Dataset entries
+--

Lemma new_inv now : Inv cfg (new_world now) [].
Proof.
  pose proof (hard_cap_pos cfg). pose proof (limit_pos cfg). split; [|split; [|split]].
  - split; [|by intros g He; inversion He]. exists new_pool. split_and!; try done.
    + split; [done|]. by intros g He; inversion He.
    + unfold within. simpl. rewrite map_size_empty. lia.
  - intros r. cbn [new_world w_cells]. by rewrite lookup_empty.
  - split; [|by intros g r He; inversion He]. intros r. change (0 <= queueLimitPerConn cfg). lia.
  - split; [by intros g r gen He; inversion He|]. split; [by intros g r He; inversion He|done].
Qed.
Lemma reachable_sound now s : rtc step (new_world now, []) s -> is_sound s.
Proof.
  intros Hr. unshelve eapply (steps_sound (@exec) (@spawned) (program cfg accountID) loops (@vc _ cfg) _ (Inv cfg) born post
    startable outside g_closing _ _ _ _ (new_world now) s); try done.
  - apply vc_mono.
  - intros. by eapply exec_sound.
  - intros. by apply start_sound.
  - apply program_ok.
  - apply new_inv.
Qed.

(** ** What the memory holds *)

Lemma leases_two w r l1 l2 c1 c2 :
  w_leases w !! l1 = Some (MkLeaseCell c1 false) -> w_leases w !! l2 = Some (MkLeaseCell c2 false) ->
  l1 <> l2 -> c_ref c1 = r -> c_ref c2 = r -> 2 <= leases r w.
Proof.
  intros H1 H2 Hne E1 E2. assert (Hpos : forall lc, 0 <= leased_to r lc) by (intros lc; apply one_nonneg).
  assert (Hone : forall c, c_ref c = r -> leased_to r (MkLeaseCell c false) = 1).
  { intros c <-. unfold leased_to. simpl. by rewrite Z.eqb_refl. }
  pose proof (total_insert (leased_to r) (w_leases w) l1 _ (MkLeaseCell c1 true) H1) as E.
  assert (H2' : <[l1 := MkLeaseCell c1 true]> (w_leases w) !! l2 = Some (MkLeaseCell c2 false)) by (by rewrite list_lookup_insert_ne).
  pose proof (total_ge (leased_to r) _ _ _ (fun a _ => Hpos a) H2') as Hge.
  rewrite !Hone in * by done. change (leased_to r (MkLeaseCell c1 true)) with 0 in E. unfold leases. lia.
Qed.
Lemma leases_at_most_one w gs r : TokenInv w gs -> leases r w <= 1.
Proof.
  intros HT. specialize (HT r). assert (H1 : 0 <= sures r gs) by (apply total_nonneg; intros g _; apply sure_nonneg).
  assert (H2 : 0 <= tokens r gs) by (apply total_nonneg; intros g _; apply tok_nonneg).
  destruct (w_cells w !! r); [destruct HT as [? _]; lia|lia].
Qed.
Lemma no_credits_left (ts : list (Task * Prog Op Result)) gs :
  Forall2 is_safe ts gs -> Forall (fun t => exists r, t.2 = Ret r) ts -> total g_credits gs = 0.
Proof.
  induction 1 as [|[t p] g ts gs Hs _ IH]; [done|]. intros [[r Hr] Hts]%Forall_cons. simpl in *. subst.
  rewrite (IH Hts). destruct Hs as [(_ & E & _) _]. lia.
Qed.

(** ** Properties *)

(** C26: in every interleaving the pool's connections and the dials under way stay within the
    hard cap, no connection has more waiters than the queue limit, and once all goroutines
    have returned no dial is left accounted for. *)
Theorem pool_capacity now w ts ap :
  rtc step (new_world now, []) (w, ts) -> w_pool w = Some ap ->
  0 <= creating ap /\ Z.of_nat (size (conns ap)) + creating ap <= maxConnsHardCap cfg
  /\ (forall r, cl_waiters (cell w r) <= queueLimitPerConn cfg)
  /\ (Forall (fun t => exists r, t.2 = Ret r) ts -> creating ap = 0).
Proof.
  intros (gs & (HL & _ & [HW _] & _) & Hs)%reachable_sound Hp. simpl in *.
  destruct HL as [(ap' & Hc & Hw & Ht & _) Hn]. unfold current in Hc. rewrite Hp in Hc. destruct Hc as [<- Hh].
  split; [rewrite Ht; apply total_nonneg; intros g Hg; by apply Hn, Hh|]. split; [done|]. split; [done|].
  intros Hts. rewrite Ht. by eapply no_credits_left.
Qed.

(** C17: in every interleaving two leases that were not released are of different
    connections, also while connections are closed, evicted, cleared or waited for. *)
Theorem leases_exclusive now w ts l1 l2 c1 c2 :
  rtc step (new_world now, []) (w, ts) ->
  w_leases w !! l1 = Some (MkLeaseCell c1 false) -> w_leases w !! l2 = Some (MkLeaseCell c2 false) ->
  l1 <> l2 -> c_ref c1 <> c_ref c2.
Proof.
  intros (gs & (_ & HT & _) & _)%reachable_sound H1 H2 Hne E.
  pose proof (leases_two w (c_ref c1) l1 l2 c1 c2 H1 H2 Hne eq_refl (eq_sym E)).
  pose proof (leases_at_most_one w gs (c_ref c1) HT). lia.
Qed.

+--

Go line by line through the records and copy those that contain the word "interleaving".

### TASK SOLUTION:
(** C26: in every interleaving the pool's connections and the dials under way stay within the
(** C17: in every interleaving two leases that were not released are of different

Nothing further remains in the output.